Your assignment>
The lines to return are the one containing "in_conns : forall" and all that follow it in the entries below, duplicated exactly and nothing else.

Recorded data
--
(** ** Ghost state *)

(** What belongs to one program: its lease, its place, whether it is in a call of a provider,
    its transactions, publications, inputs and connections, and the arguments it called a provider with. *)
Record ghost := {
  g_call : nat; g_lease : bool; g_slot : bool; g_in : bool; g_phase : phase; g_over : bool;   (* has seen the end of [Close] *)
  g_txs : gmap nat txstate; g_outs : gmap nat (publication O); g_inputs : gmap nat bool; g_conns : gmap nat connection; g_args : list (list (bytes * value))
}.
Definition fresh (call : nat) : ghost :=
  {| g_call := call; g_lease := false; g_slot := false; g_in := false; g_phase := Outside; g_over := false; g_txs := ∅; g_outs := ∅; g_inputs := ∅; g_conns := ∅; g_args := [] |}.
Definition total (f : ghost -> bool) (gs : list ghost) : Z := foldr (fun g z => b2z (f g) + z) 0 gs.

(** ** The invariant *)

(** The sections of [Close]. *)
Definition phase_ok (p : Prepared) (ph : phase) : Prop :=
  match ph with
  | Outside => False
  | Entered => closing p = false /\ closes (provider_log p) = []
  | Closing => closing p = true /\ closes (provider_log p) = []
  | Ending l => closing p = true /\ leases p = 0 /\ closes (provider_log p) = l /\ l `prefix_of` rev (order p)
  end.
Definition close_ok (gs : list ghost) (p : Prepared) : Prop :=
  match closeOnce p with
  | Idle => (forall g, g ∈ gs -> g_phase g = Outside) /\ closing p = false /\ closes (provider_log p) = []
  | Running => exists t g, gs !! t = Some g /\ (forall u h, u <> t -> gs !! u = Some h -> g_phase h = Outside) /\ phase_ok p (g_phase g)
  | Done => (forall g, g ∈ gs -> g_phase g = Outside) /\ closing p = true /\ leases p = 0 /\ closes (provider_log p) = rev (order p)
  end.
Record prepared_ok (names : list bytes) (gs : list ghost) (p : Prepared) : Prop := {
  po_order : order p = names;
  po_leases : leases p = total g_lease gs;
  po_log : exists a, provider_log p = a ++ (PClose <$> closes (provider_log p)) /\ closes a = [] /\ calls_open a = total g_in gs;
  po_close : close_ok gs p;
  po_over : forall g, g ∈ gs -> g_over g = true -> closeOnce p = Done
}.
Record inv (names : list bytes) (gs : list ghost) (w : world O) : Prop := {
  in_calls : forall t g, gs !! t = Some g -> g_call g = t;
  in_nested : forall g, g ∈ gs -> g_in g = true -> g_lease g = true;
  in_prepared : prepared_ok names gs (w_prepared w);
  in_active : w_active w = total g_slot gs /\ w_active w <= max;
  in_txs : forall g i s, g ∈ gs -> g_txs g !! i = Some s <-> w_txs w !! i = Some {| tx_call := g_call g; tx_state := s |};
  in_outs : forall g i pb, g ∈ gs -> g_outs g !! i = Some pb <-> w_outputs w !! i = Some pb /\ pb_call pb = g_call g;
  in_inputs : forall g i b, g ∈ gs -> g_inputs g !! i = Some b <-> w_inputs w !! i = Some (g_call g, b);
  in_conns : forall g i s, g ∈ gs -> g_conns g !! i = Some s <-> w_conns w !! i = Some (g_call g, s);
  in_args : forall g, g ∈ gs -> g_args g = omap (fun c => if decide (c.1 = g_call g) then Some c.2 else None) (w_calls w)
}.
--
Solved problem>
  in_conns : forall g i s, g ∈ gs -> g_conns g !! i = Some s <-> w_conns w !! i = Some (g_call g, s);
  in_args : forall g, g ∈ gs -> g_args g = omap (fun c => if decide (c.1 = g_call g) then Some c.2 else None) (w_calls w)
}.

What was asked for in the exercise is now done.